Es gibt zwar Währungsunion, aber keine Fiskalunion, betont der Autor. Griechenland müsste die Löhne um etwa ein Drittel senken, um eine Verbesserung der Leistungsbilanz zu erreichen, so der Autor. Da die EU-Mitglieder über keine eigene Währung verfügen, kann die Koordinierung über die Löhne erfolgen. Athen kann also als Mitglied der EWU den Wechselkurs nicht nominal, sondern nur real abwerten, erklärt Münchau. Was er aber verschweigt, ist die Tatsache, dass die Produktivität in Deutschland in den vergangenen 10 Jahren weniger stark gestiegen ist als in den anderen EU-Ländern. Dennoch hat sich die deutsche Wettbewerbsposition dramatisch verbessert. Das ging über die Löhne, die in Deutschland real schwächer gestiegen sind als die Produktivität, wie Heiner Flassbeck in zahlreichen Essays in den vergangenen Jahren mehrfach dargelegt hat. Die Aussenhandelsüberschüsse eines Landes gehen zu Lasten der restlichen Länder, da der internationale Handel ein Nullsummenspiel ist. Handelsüberschüsse destabilisieren die Weltwirtschaft, weil Handelsungleichgewichte die Schuldensituation der Defizit-Länder verschlechtern. Der Schuldenabbau wird dann nur über Abwertung möglich, wobei das einseitig exportorientierte Wirtschaftsmodell Deutschlands dabei eine wesentliche Rolle spielt. Steigen die Einkommen nicht, kann die Binnennachfrage nicht belebt werden. Eine einseitige Lohnkürzung in Defizitländern würde daher die Problematik verschärfen. Die Nominallöhne in Deutschland müssten also zulegen, und zwar entsprechend der Produktivität plus der Inflationsrate. Der Autor geht aber darauf nicht ein. „Entweder der Rest des Euroraums passt sich an das frugale Deutschland an oder es kommt irgendwann einmal zum Knall“, bemerkt er. Das Schuldenproblem kann laut Münchau nicht durch das Wachstum unter Kontrolle gebracht werden. Vor allem in den USA erwartet er einen Schuldenabbau durch Inflation.

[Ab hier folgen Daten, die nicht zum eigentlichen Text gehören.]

Lemma nz_receive_ahead y ck f seen i ct aad pt :
  nz_receiving y ck f seen -> (f <= i)%nat -> Z.of_nat (i - f) <= MAX_SKIP -> Z.of_nat (S i) < 2 ^ 32 ->
  open_with (chain_seed ck i) ct aad = Ok pt ->
  exists c n sk, nz_receive (Z.of_nat i) ct aad y = (Ok pt, nz_set_recv c n sk y) /\
    nz_receiving (nz_set_recv c n sk y) ck (S i) (i :: seen).
Proof.
  intros [Rck Rn Rs Rk Rz] Hif Hm Hu Hop. set (sk := nz_skip_map (chain_key ck f) (Z.of_nat f) (i - f) (nz_skipped y)).
  exists (Some (chain_key ck (S i))), (Z.of_nat (S i)), sk. split.
  - unfold nz_receive, st_bind, st_get. rewrite Rk, decide_False by lia. unfold st_lift. rewrite Rck. cbn [ok_or].
    rewrite Rn, decide_False by lia. rewrite decide_False by lia. rewrite nz_skip_run by lia.
    replace (Z.to_nat _) with (i - f)%nat by lia. rewrite Rn, chain_key_add.
    replace (f + (i - f))%nat with i by lia. fold sk. unfold open_with, chain_seed in Hop.
    rewrite chain_key_S. destruct (kdf_ck (chain_key ck i)) as [next seed]. cbn [fst snd] in *.
    destruct (kdf_mk seed) as [key nonce]. cbn in *. unfold lift_crypto, st_lift. rewrite Hop.
    unfold st_modify, nz_set_recv, st_ret, u32_add. cbn. rewrite u32_wrap_small by (unfold is_u32; lia).
    do 3 f_equal. lia.
  - split; cbn [nz_set_recv nz_recv_chain nz_recv_n nz_skipped]; try done.
    + constructor; [lia|]. eapply Forall_impl; [done|]. simpl. lia.
    + intros j. unfold sk. rewrite nz_skip_map_lookup. case_decide as Hj.
      * rewrite decide_True; [|split; [lia|]].
        -- unfold chain_seed. rewrite chain_key_add. do 4 f_equal. lia.
        -- apply not_elem_of_cons. split; [lia|]. intros Hs. rewrite Forall_forall in Rs. specialize (Rs _ Hs). lia.
      * rewrite Rk. apply decide_ext. rewrite not_elem_of_cons. split; [intros [? ?]; split_and!; (lia || done)|].
        intros (? & ? & ?). split; [|done]. lia.
    + unfold sk. rewrite nz_skip_map_size; [simpl; lia|]. intros j Hj. rewrite Rk, decide_False; [done|lia].
Qed.

(** ** Bursts *)

(** Every arrival of [order] is at most [MAX_SKIP] ahead of the position. *)
Fixpoint reaches (f : nat) (order : list nat) : Prop :=
  match order with
  | [] => True
  | i :: order => Z.of_nat i - Z.of_nat f <= MAX_SKIP /\ reaches (f `max` S i) order
  end.

Lemma nz_establish_done est y : nz_recv_chain y <> None -> nz_establish est y = (Ok tt, y).
Proof.
  intros H. unfold nz_establish, st_bind, st_get. destruct est as [[p ct]|]; [|done].
  by rewrite bool_decide_false.
Qed.

Lemma nz_arrives y y1 ck f seen est i m pt :
  nz_establish est y = (Ok tt, y1) -> nz_receiving y1 ck f seen -> est_wf (nz_profile y) est ->
  i ∉ seen -> Z.of_nat i - Z.of_nat f <= MAX_SKIP -> Z.of_nat (S i) < 2 ^ 32 ->
  nz_carries est (chain_seed ck i) (Z.of_nat i) m pt ->
  exists c n sk, nz_decrypt m y = (Ok pt, nz_set_recv c n sk y1) /\
    nz_receiving (nz_set_recv c n sk y1) ck (f `max` S i) (i :: seen).
Proof.
  intros He Hr Hw Hi Hm Hu (ct & -> & Hn & Ha & Hc & Hop).
  rewrite nz_decrypt_honest by done. unfold st_bind. rewrite He. destruct (decide (i < f)%nat).
  - destruct (nz_receive_stored y1 ck f seen i ct _ pt Hr Hi ltac:(done) Hop) as (c & n1 & sk & E & Hr').
    exists c, n1, sk. rewrite E. split; [done|]. by replace (f `max` S i)%nat with f by lia.
  - destruct (nz_receive_ahead y1 ck f seen i ct _ pt Hr ltac:(lia) ltac:(lia) Hu Hop) as (c & n1 & sk & E & Hr').
    exists c, n1, sk. rewrite E. split; [done|]. by replace (f `max` S i)%nat with (S i) by lia.
Qed.

Lemma nz_send_all cs pts x ck :
  nz_sender x ck -> nz_send_n x + zlen pts < 2 ^ 32 -> Forall (fun pt => zlen pt <= MAX_FRAME - 16) pts ->
  exists msgs x', st_map (nz_encrypt cs) pts x = (Ok msgs, x') /\ length msgs = length pts /\
    forall i m pt, msgs !! i = Some m -> pts !! i = Some pt ->
      nz_carries (nz_est x) (chain_seed ck i) (nz_send_n x + Z.of_nat i) m pt.
Proof.
  revert x ck. induction pts as [|pt pts IH]; intros x ck Hsd Hn Hl; cbn [st_map].
  { exists [], x. done. }
  apply Forall_cons in Hl as [Hl Hls]. rewrite zlen_cons in Hn. pose proof (zlen_nonneg pts).
  destruct (nz_encrypt_run cs x ck pt Hsd Hl) as (m & Henc & Hsd' & Hc).
  pose proof (ns_n _ _ Hsd) as Hu. unfold is_u32 in Hu.
  assert (u32_add (nz_send_n x) 1 = nz_send_n x + 1) as Hadd by (apply u32_wrap_small; unfold is_u32; lia).
  destruct (IH _ _ Hsd') as (ms & x' & E & Hlen & Hcs); [simpl; lia|done|].
  exists (m :: ms), x'. unfold st_bind. rewrite Henc, E. split; [done|]. split; [simpl; lia|].
  intros [|i] m' pt'; cbn [lookup list_lookup].
  - intros [= <-] [= <-]. by rewrite Z.add_0_r.
  - intros Hm Hp. specialize (Hcs _ _ _ Hm Hp). rewrite chain_seed_shift in Hcs.
    cbn [nz_send_n nz_set_send] in Hcs. rewrite Hadd in Hcs.
    by replace (nz_send_n x + Z.of_nat (S i)) with (nz_send_n x + 1 + Z.of_nat i) by lia.
Qed.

Wolfgang Münchau ist Direktor des Wirtschaftinformationsdienstes „Eurointelligence.com“ und Europa-Kolumnnis der britischen „Financial Times“ sowie der „FTD“ mit Sitz in Brüssel. Münchau war einer der Gründer der FTD und deren Chefredakteur von 2001 bis 2003. Wer eine mit aktuellen Zitaten von zahlreichen renommierten Ökonomen dargestellte Zusammenfassung der makroökonomischen Zusammenhänge im Sog der schwersten Wirtschafts- und Finanzkrise seit den 1930er Jahren lesen will, kann auf dieses Buch zurückgreifen.